[INFORMATION GIVEN Boundary: Start]

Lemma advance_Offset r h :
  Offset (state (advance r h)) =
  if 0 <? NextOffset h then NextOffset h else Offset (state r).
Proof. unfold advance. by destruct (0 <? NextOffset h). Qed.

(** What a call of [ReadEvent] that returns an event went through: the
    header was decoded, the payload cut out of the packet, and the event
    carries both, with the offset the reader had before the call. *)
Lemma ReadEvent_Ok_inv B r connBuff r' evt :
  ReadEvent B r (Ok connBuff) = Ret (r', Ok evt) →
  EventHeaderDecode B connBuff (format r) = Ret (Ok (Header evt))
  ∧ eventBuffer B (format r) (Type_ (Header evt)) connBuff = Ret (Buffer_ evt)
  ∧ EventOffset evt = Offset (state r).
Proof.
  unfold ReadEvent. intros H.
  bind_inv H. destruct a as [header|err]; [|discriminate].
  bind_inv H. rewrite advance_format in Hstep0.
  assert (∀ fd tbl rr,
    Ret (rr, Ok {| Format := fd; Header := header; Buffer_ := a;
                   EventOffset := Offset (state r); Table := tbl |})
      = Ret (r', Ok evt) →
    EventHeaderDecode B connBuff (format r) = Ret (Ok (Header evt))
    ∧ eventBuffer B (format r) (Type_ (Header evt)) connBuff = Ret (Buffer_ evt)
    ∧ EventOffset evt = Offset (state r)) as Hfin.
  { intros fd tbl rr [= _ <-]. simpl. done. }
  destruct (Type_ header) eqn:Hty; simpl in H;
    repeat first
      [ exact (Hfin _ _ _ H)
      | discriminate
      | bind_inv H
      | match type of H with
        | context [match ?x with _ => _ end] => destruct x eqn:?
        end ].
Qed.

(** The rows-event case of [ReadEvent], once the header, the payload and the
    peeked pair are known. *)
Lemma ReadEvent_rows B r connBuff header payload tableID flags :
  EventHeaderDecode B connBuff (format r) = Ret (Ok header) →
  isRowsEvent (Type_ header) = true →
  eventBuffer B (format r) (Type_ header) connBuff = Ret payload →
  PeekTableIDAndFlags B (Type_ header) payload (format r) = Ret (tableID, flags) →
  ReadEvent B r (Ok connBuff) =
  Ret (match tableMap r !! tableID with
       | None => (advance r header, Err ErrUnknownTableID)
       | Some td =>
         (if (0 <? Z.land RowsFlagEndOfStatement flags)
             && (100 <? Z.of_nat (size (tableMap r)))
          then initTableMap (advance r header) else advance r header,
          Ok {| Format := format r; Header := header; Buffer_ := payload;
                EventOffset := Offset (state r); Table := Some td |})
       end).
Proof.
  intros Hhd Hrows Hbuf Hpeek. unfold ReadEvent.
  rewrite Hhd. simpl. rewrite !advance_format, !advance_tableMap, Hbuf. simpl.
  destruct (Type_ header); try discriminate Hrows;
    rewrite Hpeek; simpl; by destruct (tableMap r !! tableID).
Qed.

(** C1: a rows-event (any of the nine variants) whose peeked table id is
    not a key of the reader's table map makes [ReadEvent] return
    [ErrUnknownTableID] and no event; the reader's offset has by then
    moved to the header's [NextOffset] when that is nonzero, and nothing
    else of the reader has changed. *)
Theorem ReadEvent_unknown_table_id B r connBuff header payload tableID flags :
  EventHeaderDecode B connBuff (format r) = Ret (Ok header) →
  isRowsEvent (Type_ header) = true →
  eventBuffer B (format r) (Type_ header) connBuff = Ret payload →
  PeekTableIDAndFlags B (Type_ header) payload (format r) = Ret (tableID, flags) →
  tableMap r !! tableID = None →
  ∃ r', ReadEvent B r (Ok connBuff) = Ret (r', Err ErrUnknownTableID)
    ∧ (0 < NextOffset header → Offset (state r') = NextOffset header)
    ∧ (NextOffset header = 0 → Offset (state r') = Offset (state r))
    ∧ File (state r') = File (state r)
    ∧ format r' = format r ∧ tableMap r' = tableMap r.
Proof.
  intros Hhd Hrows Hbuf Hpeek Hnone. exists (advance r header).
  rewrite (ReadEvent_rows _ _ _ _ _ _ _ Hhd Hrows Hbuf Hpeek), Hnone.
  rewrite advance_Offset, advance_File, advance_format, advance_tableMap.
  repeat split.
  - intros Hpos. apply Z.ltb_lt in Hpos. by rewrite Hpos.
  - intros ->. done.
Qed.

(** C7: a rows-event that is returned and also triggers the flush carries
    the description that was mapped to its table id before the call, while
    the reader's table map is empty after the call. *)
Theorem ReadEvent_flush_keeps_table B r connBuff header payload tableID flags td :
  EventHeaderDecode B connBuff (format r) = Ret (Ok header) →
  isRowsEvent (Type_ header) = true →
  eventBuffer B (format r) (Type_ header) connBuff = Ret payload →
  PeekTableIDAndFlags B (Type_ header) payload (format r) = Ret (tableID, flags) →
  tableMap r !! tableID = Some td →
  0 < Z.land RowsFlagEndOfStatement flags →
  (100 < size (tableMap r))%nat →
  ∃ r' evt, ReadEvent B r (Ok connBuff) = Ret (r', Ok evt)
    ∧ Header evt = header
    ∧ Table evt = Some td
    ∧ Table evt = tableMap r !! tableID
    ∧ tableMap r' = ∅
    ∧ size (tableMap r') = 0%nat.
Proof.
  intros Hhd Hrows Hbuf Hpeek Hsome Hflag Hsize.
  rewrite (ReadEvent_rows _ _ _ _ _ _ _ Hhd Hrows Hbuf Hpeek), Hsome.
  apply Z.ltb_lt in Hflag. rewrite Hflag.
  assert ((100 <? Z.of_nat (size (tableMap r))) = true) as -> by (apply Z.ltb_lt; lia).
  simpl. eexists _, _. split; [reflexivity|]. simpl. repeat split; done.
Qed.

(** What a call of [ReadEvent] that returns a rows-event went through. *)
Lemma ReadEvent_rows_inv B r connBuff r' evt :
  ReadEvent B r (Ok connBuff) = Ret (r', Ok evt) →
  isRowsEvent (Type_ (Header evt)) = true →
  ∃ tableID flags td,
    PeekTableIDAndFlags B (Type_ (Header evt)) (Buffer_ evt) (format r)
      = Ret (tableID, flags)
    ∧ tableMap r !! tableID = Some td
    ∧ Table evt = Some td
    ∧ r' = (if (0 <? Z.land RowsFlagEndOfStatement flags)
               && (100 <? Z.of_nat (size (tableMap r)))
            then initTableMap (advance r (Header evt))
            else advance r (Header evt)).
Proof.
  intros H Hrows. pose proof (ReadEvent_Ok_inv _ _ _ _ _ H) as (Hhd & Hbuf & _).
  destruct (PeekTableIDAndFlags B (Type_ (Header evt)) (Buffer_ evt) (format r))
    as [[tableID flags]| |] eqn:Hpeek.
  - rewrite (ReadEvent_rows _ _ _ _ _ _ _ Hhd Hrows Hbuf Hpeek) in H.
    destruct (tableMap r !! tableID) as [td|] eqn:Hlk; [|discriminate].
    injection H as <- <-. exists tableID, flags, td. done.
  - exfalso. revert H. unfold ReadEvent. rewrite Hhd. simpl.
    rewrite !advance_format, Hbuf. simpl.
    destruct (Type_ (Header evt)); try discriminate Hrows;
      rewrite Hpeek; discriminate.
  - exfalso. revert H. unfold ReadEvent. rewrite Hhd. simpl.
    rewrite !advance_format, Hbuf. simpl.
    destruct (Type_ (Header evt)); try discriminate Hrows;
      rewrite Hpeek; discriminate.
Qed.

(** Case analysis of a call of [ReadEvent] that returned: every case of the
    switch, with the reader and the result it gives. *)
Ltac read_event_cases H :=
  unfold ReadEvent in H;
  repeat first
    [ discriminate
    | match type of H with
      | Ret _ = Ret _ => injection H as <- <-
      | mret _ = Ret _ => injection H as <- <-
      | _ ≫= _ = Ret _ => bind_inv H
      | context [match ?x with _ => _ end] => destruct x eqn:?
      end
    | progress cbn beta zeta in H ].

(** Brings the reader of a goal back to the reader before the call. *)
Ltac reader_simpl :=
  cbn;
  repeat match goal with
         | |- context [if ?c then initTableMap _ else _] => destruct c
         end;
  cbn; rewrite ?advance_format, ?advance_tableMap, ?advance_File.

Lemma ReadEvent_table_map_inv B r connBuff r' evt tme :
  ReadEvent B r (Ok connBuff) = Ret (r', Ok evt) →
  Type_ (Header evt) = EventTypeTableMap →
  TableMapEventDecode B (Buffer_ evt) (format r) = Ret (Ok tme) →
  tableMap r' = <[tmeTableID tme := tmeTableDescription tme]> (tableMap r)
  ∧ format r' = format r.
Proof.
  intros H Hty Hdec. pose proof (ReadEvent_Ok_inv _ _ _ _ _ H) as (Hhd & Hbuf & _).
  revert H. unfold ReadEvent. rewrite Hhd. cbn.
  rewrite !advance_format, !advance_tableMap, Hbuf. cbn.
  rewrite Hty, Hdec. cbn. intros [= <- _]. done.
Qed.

[INFORMATION GIVEN Boundary: End]

_WHAT YOU SHOULD DO_
Reproduce each line of the data containing the word "destruct".

_RESULT OF THIS EXERCISE_
Proof. unfold advance. by destruct (0 <? NextOffset h). Qed.
  bind_inv H. destruct a as [header|err]; [|discriminate].
  destruct (Type_ header) eqn:Hty; simpl in H;
        | context [match ?x with _ => _ end] => destruct x eqn:?
  destruct (Type_ header); try discriminate Hrows;
    rewrite Hpeek; simpl; by destruct (tableMap r !! tableID).
  destruct (PeekTableIDAndFlags B (Type_ (Header evt)) (Buffer_ evt) (format r))
    destruct (tableMap r !! tableID) as [td|] eqn:Hlk; [|discriminate].
    destruct (Type_ (Header evt)); try discriminate Hrows;
    destruct (Type_ (Header evt)); try discriminate Hrows;
      | context [match ?x with _ => _ end] => destruct x eqn:?
         | |- context [if ?c then initTableMap _ else _] => destruct c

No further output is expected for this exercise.